Monday, 4 June 2007

Ten ways to improve Africa-Europe information exchange

Brussels, 4 June. The following 10 lessons were drawn from a series of presentations, a world cafe session and a final chatshow forming the Africa-Europe Roundtable: Towards more effective Africa-Europe information exchange, communication, and knowledge collaboration.

  1. Trust - There was some discussion on the need for trust in collaboration. There is sometimes a mistrust of actors from the North and donors and a need to emphasise learning from the ground. It is often easier for governments to engage with each other at international levels than for local NGOs to get together.
  2. Understanding dialogue opportunities - New opportunities for a virtual dialogue are limited by access to technology.

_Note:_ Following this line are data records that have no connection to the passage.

(* ===== verification/XArrayTheory.v ===== *)
(** * Theorems on expandable arrays

    An [XArray] is a list: every operation does to its elements what a list
    function does, and fails an assertion exactly where that has no meaning. *)

From stdpp Require Import sorting.
From S2P Require Import Prelude LibcBase Arrays Mem Qsort QsortTheory XArray.

(** ** Lists read by position *)

Section Lists.
Context {T : Type} `{Inhabited T}.
Implicit Types l : list T.

Lemma get_take l n k : 0 <= k < n -> get (take (Z.to_nat n) l) k = get l k.
Proof.
  intros Hk. unfold get. rewrite !list_lookup_total_alt, lookup_take_lt by lia. done.
Qed.

Lemma get_drop l n k : 0 <= n -> 0 <= k -> get (drop (Z.to_nat n) l) k = get l (n + k).
Proof. intros Hn Hk. unfold get. rewrite !list_lookup_total_alt, lookup_drop. do 2 f_equal. lia. Qed.

Lemma get_delete l n k : 0 <= n -> 0 <= k -> get (delete (Z.to_nat n) l) k = if decide (k < n) then get l k else get l (k + 1).
Proof.
  intros Hn Hk. unfold get. rewrite !list_lookup_total_alt. case_decide.
  - by rewrite list_lookup_delete_lt by lia.
  - rewrite list_lookup_delete_ge by lia. do 2 f_equal. lia.
Qed.

Lemma get_snoc l x : get (l ++ [x]) (size l) = x.
Proof. rewrite get_app_r by lia. by rewrite Z.sub_diag. Qed.

Lemma size_app l1 l2 : size (l1 ++ l2) = size l1 + size l2.
Proof. unfold size. rewrite length_app. lia. Qed.

Lemma size_nonneg l : 0 <= size l.
Proof. unfold size. lia. Qed.

Definition insert_at (n : Z) (x : T) l : list T := take (Z.to_nat n) l ++ x :: drop (Z.to_nat n) l.

Lemma size_insert_at n x l : 0 <= n <= size l -> size (insert_at n x l) = size l + 1.
Proof. intros Hn. unfold insert_at, size in *. rewrite length_app, length_take. cbn. rewrite length_drop. lia. Qed.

Many organizations use face to face dialogue linked with virtual discussions. Africa has the opportunity for NGOs to influence the African Commission through the forum organised by the African Commission for Development and Human Rights which is held prior to African Commission meetings.
  3. Realistic time limits - For effective dialogue and exchange, sufficient time needs to be allowed. There was a worry that too many exchanges are held with unrealistic time limits.

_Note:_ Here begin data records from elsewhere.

(* ===== verification/Vprintf.v ===== *)
(** * Formatted printing: coregrind/m_debuglog.c

    [VG_(debugLog_vprintf)], behind every [VG_(printf)], [VG_(sprintf)],
    [VG_(umsg)] and [VG_(fprintf)] of Cachegrind.  [send] adds a character to
    the text; a routine gives the number it returns with the text it has sent.
    The host has 64 bits. *)

From Stdlib Require Import SpecFloat.
From S2P Require Import Prelude Float LibcBase Printf.

(** ** Strings *)

Definition local_toupper (c : Ascii.ascii) : Ascii.ascii :=
  if (97 <=? code c) && (code c <=? 122) then char_of (code c - 32) else c.

Definition maybe_toupper (capitalise : bool) (c : Ascii.ascii) : Ascii.ascii :=
  if capitalise then local_toupper c else c.

Fixpoint map_string (f : Ascii.ascii -> Ascii.ascii) (s : string) : string :=
  match s with EmptyString => EmptyString | String c s => String (f c) (map_string f s) end.

(** The first [n] characters. *)
Fixpoint take_string (n : nat) (s : string) : string :=
  match n, s with S n, String c s => String c (take_string n s) | _, _ => EmptyString end.

Definition blanks_string (n : Z) : string := String.string_of_list_ascii (replicate (Z.to_nat n) (char_of 32)).

Definition myvprintf_str (flags width : Z) (str : string) (capitalise : bool) : Z * string :=
  let len := Z.of_nat (String.length str) in
  let str := map_string (maybe_toupper capitalise) str in
  if width =? 0 then (len, str)
  else if width <? len then (u32 width, take_string (Z.to_nat width) str)
  else
    let extra := width - len in
    (len + extra,
     (if has_flag flags VG_MSG_LJUSTIFY then str +:+ blanks_string extra else blanks_string extra +:+ str)%string).

Fixpoint myvprintf_str_XML_simplistic (str : string) : Z * string :=
  match str with
  | EmptyString => (0, EmptyString)
  | String c str =>
      let '(ret, text) := myvprintf_str_XML_simplistic str in
      let out :=
        if code c =? 38 then "&amp;"%string
        else if code c =? 60 then "&lt;"%string
        else if code c =? 62 then "&gt;"%string
        else String c EmptyString in
      (Z.of_nat (String.length out) + ret, (out +:+ text)%string)
  end.

(** ** Arguments *)

(** The arguments with the types they are passed with: integers of 32 and 64
    bits, a [Double], a string or [NULL].  Reading one as another type is
    undefined. *)
Inductive varg :=
| A32 (z : Z)
| A64 (z : Z)
| ADouble (d : double)
| AStr (s : option string).

Definition va_list : Type := list varg.

Definition va_Int (vargs : va_list) : outcome (Z * va_list) :=
  match vargs with A32 z :: vargs => Ok (s32 z, vargs) | _ => Err Undefined end.
Definition va_UInt (vargs : va_list) : outcome (Z * va_list) :=
  match vargs with A32 z :: vargs => Ok (u32 z, vargs) | _ => Err Undefined end.
Definition va_ULong (vargs : va_list) : outcome (Z * va_list) :=
  match vargs with A64 z :: vargs => Ok (u64 z, vargs) | _ => Err Undefined end.
Definition va_Double (vargs : va_list) : outcome (double * va_list) :=
  match vargs with ADouble d :: vargs => Ok (d, vargs) | _ => Err Undefined end.
Definition va_string (vargs : va_list) : outcome (string * va_list) :=
  match vargs with
  | AStr s :: vargs => Ok (match s with Some s => s | None => "(null)"%string end, vargs)
  | _ => Err Undefined
  end.

(** ** Numbers with a fraction *)

(** [for (x = 10; ; old_x = x, x *= 10, ++num_digit) ...]: the last power of ten
    is below 10^20. *)
Fixpoint digit_loop (fuel : nat) (x old_x num_digit ipval : Z) : outcome Z :=
  match fuel with
  | O => Err OutOfFuel
  | S fuel =>
      if x <=? old_x then Ok num_digit
      else if ipval <? x then Ok num_digit
      else digit_loop fuel (u64 (x * 10)) x (num_digit + 1) ipval
  end.

(** [for (cnt = 0; cnt < width - num_digit; ++cnt) send(' ', send_arg2);] when
    [num_digit < width]: the comparisons are those of [UInt]s, [cnt] is an
    [Int]. *)
Definition float_pad (width num_digit : Z) : outcome (Z * string) :=
  if num_digit <? u32 width then
    let n := u32 (width - num_digit) in
    let* _ := defined_when (n <? 2 ^ 31) in Ok (n, blanks_string n)
  else Ok (0, EmptyString).

(** The digits before and after the point: [val] rounded to [precision] digits. *)
Definition float_digits (val : double) (precision : Z) : outcome (Z * Z) :=
  let* ipval := double_to_ULong val in
  let frac := double_sub val (double_of_Z ipval) in
  let factor := 10 ^ Z.max 0 precision in
  let* frval := double_to_ULong (double_mul frac (double_of_Z factor)) in
  let frval :=
    if SFltb one_half (double_sub (double_mul frac (double_of_Z factor)) (double_of_Z frval))
    then u64 (frval + 1) else frval in
  Ok (if frval =? factor then u64 (ipval + 1) else ipval, frval mod factor).

Definition myvprintf_float (flags width precision : Z) (val : double) : outcome (Z * string) :=
  let is_negative := SFltb val (double_of_Z 0) in
  let val := if is_negative then SFopp val else val in
  if SFltb (double_of_Z (2 ^ 64 - 1)) val then
    let width := if width =? 0 then 6 else width in
    Ok (u32 width, String.string_of_list_ascii (replicate (Z.to_nat width) (char_of 42)))
  else
    let precision := if precision =? -1 then 6 else precision in
    let precision := if 10 <? precision then 10 else precision in
    let* (ipval, frval) := float_digits val precision in
    let* ipwidth := digit_loop 21 10 0 1 ipval in
    let num_digit := if is_negative then ipwidth + 1 else ipwidth in
    let num_digit := if negb (precision =? 0) then u32 (num_digit + 1 + precision) else num_digit in
    let justify_left := has_flag flags VG_MSG_LJUSTIFY in
    let* (n1, pad1) := if justify_left then Ok (0, EmptyString) else float_pad width num_digit in
    let* whole := myvprintf_int64 0 10 ipwidth false ipval in
    let* fraction :=
      if negb (precision =? 0) then
        let* digits := myvprintf_int64 VG_MSG_ZJUSTIFY 10 precision false frval in Ok ("." +:+ digits)%string
      else Ok EmptyString in
    let* (n2, pad2) := if justify_left then float_pad width num_digit else Ok (0, EmptyString) in
    Ok (u32 (n1 + Z_of_bool is_negative + Z.of_nat (String.length whole) + Z.of_nat (String.length fraction) + n2),
        (pad1 +:+ (if is_negative then "-" else EmptyString) +:+ whole +:+ fraction +:+ pad2)%string).

(** ** Directives *)

Definition VG_MSG_PAREN : Z := 8.
Definition VG_MSG_ALTFORMAT : Z := 32.

(** The loop over the flags. *)
Fixpoint parse_flags (format : string) (flags : Z) : Z * string :=
  match format with
  | EmptyString => (flags, format)
  | String c format' =>
      if code c =? 40 then parse_flags format' (Z.lor flags VG_MSG_PAREN)
      else if (code c =? 44) || (code c =? 39) then parse_flags format' (Z.lor flags VG_MSG_COMMA)
      else if code c =? 45 then parse_flags format' (Z.lor flags VG_MSG_LJUSTIFY)
      else if code c =? 48 then parse_flags format' (Z.lor flags VG_MSG_ZJUSTIFY)
      else if code c =? 35 then parse_flags format' (Z.lor flags VG_MSG_ALTFORMAT)
      else (flags, format)
  end.

(** [n *= 10; n += format[i++] - '0'], in [Int]. *)
Fixpoint parse_number (format : string) (n : Z) : outcome (Z * string) :=
  match format with
  | String c format' =>
      if VG_isdigit (code c) then
        let* n := int_add (n * 10) (code c - 48) in parse_number format' n
      else Ok (n, format)
  | EmptyString => Ok (n, format)
  end.

(** A number or a ["*"], whose value is an argument. *)
Definition parse_width (format : string) (vargs : va_list) : outcome (Z * string * va_list) :=
  if hd0 format =? 42 then let* (n, vargs) := va_Int vargs in Ok (n, tl0 format, vargs)
  else let* (n, format) := parse_number format 0 in Ok (n, format, vargs).

Fixpoint count_ls (format : string) (n_ls : Z) : Z * string :=
  match format with
  | String c format' => if code c =? 108 then count_ls format' (n_ls + 1) else (n_ls, format)
  | EmptyString => (n_ls, format)
  end.

(** What stands between the ["%"] and the conversion. *)
Record directive := mk_directive {
  d_flags : Z;
  d_width : Z;
  d_precision : Z;
  d_is_sizet : bool;
  d_is_long : bool
}.

Definition parse_directive (format : string) (vargs : va_list) : outcome (directive * string * va_list) :=
  let '(flags, format) := parse_flags format 0 in
  let* (width, format, vargs) := parse_width format vargs in
  let* (precision, format, vargs) :=
    if hd0 format =? 46 then parse_width (tl0 format) vargs else Ok (-1, format, vargs) in
  let '(is_sizet, n_ls, format) :=
    if hd0 format =? 122 then (true, 0, tl0 format)
    else let '(n_ls, format) := count_ls format 0 in (false, n_ls, format) in
  Ok (mk_directive flags width precision is_sizet (negb (n_ls =? 0)), format, vargs).

(** The characters of a number after those of [prefix], which is counted as [n]
    characters. *)
Definition int64_after (n : Z) (prefix : string) (flags base width : Z) (capitalised : bool) (p : Z)
  : outcome (Z * string) :=
  let* text := myvprintf_int64 flags base width capitalised p in
  Ok (n + Z.of_nat (String.length text), (prefix +:+ text)%string).

(** An unsigned argument: [is_sizet] comes first. *)
Definition va_unsigned (d : directive) (vargs : va_list) : outcome (Z * va_list) :=
  if d_is_sizet d || d_is_long d then va_ULong vargs else va_UInt vargs.

(** The conversion [c]; [clo_xml] is the option of that name.  The rest of the
    format begins after [c]. *)
Definition convert (clo_xml : bool) (d : directive) (c : Z) (format : string) (vargs : va_list)
  : outcome (Z * string * string * va_list) :=
  let alt := has_flag (d_flags d) VG_MSG_ALTFORMAT in
  let n_alt := if alt then 2 else 0 in
  if c =? 111 (* o *) then
    let* (v, vargs) := va_unsigned d vargs in
    let* (ret, text) := int64_after n_alt (if alt then "0" else EmptyString)%string (d_flags d) 8 (d_width d) false v in Ok (ret, text, format, vargs)
  else if c =? 100 (* d *) then
    let* (v, vargs) := if d_is_long d then va_ULong vargs else va_Int vargs in
    let* (ret, text) := int64_after 0 EmptyString (Z.lor (d_flags d) VG_MSG_SIGNED) 10 (d_width d) false (u64 v) in
    Ok (ret, text, format, vargs)
  else if c =? 117 (* u *) then
    let* (v, vargs) := va_unsigned d vargs in
    let* (ret, text) := int64_after 0 EmptyString (d_flags d) 10 (d_width d) false v in Ok (ret, text, format, vargs)
  else if c =? 112 (* p *) then
    if hd0 format =? 83 then
      let* (str, vargs) := va_string vargs in
      let '(ret, text) := myvprintf_str_XML_simplistic str in Ok (ret, text, tl0 format, vargs)
    else if hd0 format =? 115 then
      let* (str, vargs) := va_string vargs in
      let '(ret, text) :=
        if clo_xml then myvprintf_str_XML_simplistic str
        else myvprintf_str (d_flags d) (d_width d) str false in
      Ok (ret, text, tl0 format, vargs)
    else
      let* (v, vargs) := va_ULong vargs in
      let* (ret, text) := int64_after 2 "0x" (d_flags d) 16 (d_width d) true v in Ok (ret, text, format, vargs)
  else if (c =? 120) || (c =? 88) (* x, X *) then
    let* (v, vargs) := va_unsigned d vargs in
    let caps := (c =? 88) && negb (d_is_sizet d) in
    let* (ret, text) := int64_after n_alt (if alt then "0x" else EmptyString)%string (d_flags d) 16 (d_width d) caps v in Ok (ret, text, format, vargs)
  else if c =? 99 (* c *) then
    let* (v, vargs) := va_Int vargs in Ok (1, String (char_of (u8 v)) EmptyString, format, vargs)
  else if (c =? 115) || (c =? 83) (* s, S *) then
    let* (str, vargs) := va_string vargs in
    let '(ret, text) := myvprintf_str (d_flags d) (d_width d) str (c =? 83) in Ok (ret, text, format, vargs)
  else if c =? 102 (* f *) then
    let* (val, vargs) := va_Double vargs in
    let* (ret, text) := myvprintf_float (d_flags d) (d_width d) (d_precision d) val in Ok (ret, text, format, vargs)
  else Ok (0, EmptyString, format, vargs).

(** ** The whole format *)

(** A round takes at least one character of the format.  After a format that
    ends in the middle of a directive the loop goes on beyond its end. *)
Fixpoint vprintf_loop (fuel : nat) (clo_xml : bool) (format : string) (vargs : va_list) (ret : Z) (sent : string)
  : outcome (Z * string) :=
  match format with
  | EmptyString => Ok (ret, sent)
  | String c format =>
      match fuel with
      | O => Err OutOfFuel
      | S fuel =>
          if negb (code c =? 37) then
            vprintf_loop fuel clo_xml format vargs (u32 (ret + 1)) (sent +:+ String c EmptyString)
          else if hd0 format =? 0 then Ok (ret, sent)
          else if hd0 format =? 37 then
            vprintf_loop fuel clo_xml (tl0 format) vargs (u32 (ret + 1)) (sent +:+ String c EmptyString)
          else
            let* (d, format, vargs) := parse_directive format vargs in
            let* _ := defined_when (negb (hd0 format =? 0)) in
            let* (n, text, format, vargs) := convert clo_xml d (hd0 format) (tl0 format) vargs in
            vprintf_loop fuel clo_xml format vargs (u32 (ret + n)) (sent +:+ text)
      end
  end.

Definition VG_debugLog_vprintf (clo_xml : bool) (format : string) (vargs : va_list) : outcome (Z * string) :=
  vprintf_loop (String.length format) clo_xml format vargs 0 EmptyString.

(** The text sent for a format and its arguments, without XML output. *)
Definition sprintf (format : string) (vargs : va_list) : outcome string :=
  let* (_, text) := VG_debugLog_vprintf false format vargs in Ok text.

(** ** Examples *)

Example sprintf_float :
  sprintf "%*.2f%% %f|%6.1f|%-6.1f|" [A32 8; ADouble (double_div (double_of_Z 1) (double_of_Z 3));
    ADouble (double_of_Z (-2)); ADouble (double_of_Z 7); ADouble (double_of_Z 7)]
  = Ok "    0.33% -2.000000|   7.0|7.0   |"%string.
Proof. vm_compute. reflexivity. Qed.

Example sprintf_numbers :
  sprintf "%d %,12llu (%#x) %5s%-4s.%S" [A32 (-3); A64 1234567; A32 255; AStr (Some "ab"); AStr (Some "c"); AStr (Some "x")]%string
  = Ok "-3    1,234,567 (0xff)    abc   .X"%string.
Proof. vm_compute. reflexivity. Qed.

(** Zeros that fill a field go before the sign. *)
Example zeros_before_sign : sprintf "%05d" [A32 (-3)] = Ok "000-3"%string.
Proof. vm_compute. reflexivity. Qed.

(** The zero of ["%#o"] is counted twice. *)
Example octal_count : VG_debugLog_vprintf false "%#o" [A32 8] = Ok (4, "010"%string).
Proof. vm_compute. reflexivity. Qed.

(** A rounded fraction carries into the integral part. *)
Example rounds_up : sprintf "%.1f" [ADouble (double_sub (double_of_Z 10) (double_div (double_of_Z 1) (double_of_Z 1000)))]
  = Ok "10.0"%string.
Proof. vm_compute. reflexivity. Qed.

(** 2^64 passes the test that the integral part is an [ULong]. *)
Example two_64_undefined : sprintf "%f" [ADouble (double_of_Z (2 ^ 64))] = Err Undefined.
Proof. vm_compute. reflexivity. Qed.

  4. Link to media - In order to ensure a wide audience, it is necessary to engage with the media. This was lacking in some of the projects discussed.
  5. Validation of content - It was argues that African research is not valued as highly in Africa as as materials published in the north. It is not jut an increase in locally generated information that will lead to it being read. It needs to be validated.
  6. Culture - In a survival economy, it is usual not to share information. Before introducing information exchange projects it is important to establish the local method of communication.
  7. Alliance capacity - Capacities need to be built to form alliances across different sectors and different actors.
  8. Imbalance between Africa Europe - Africa-Africa communication needs to be improved, direct communication is lacking and there is a need for much more peer to peer discussion.
  9. Competition - The exchange of information between Africa and Europe is hindered by the degree of competiton between actors. Wher national governments and donors may have been the incumbent information providerss, NGOs now innovate, collaborate and compete.
  10. New tools - Possibilities to exchange video and audio in electronic form and by internet change the nature of the exchange between Africa and Europe. Mobile telephone and voice over internet provide a new platform for creative opportunities to exchange information ideas and viewpoints.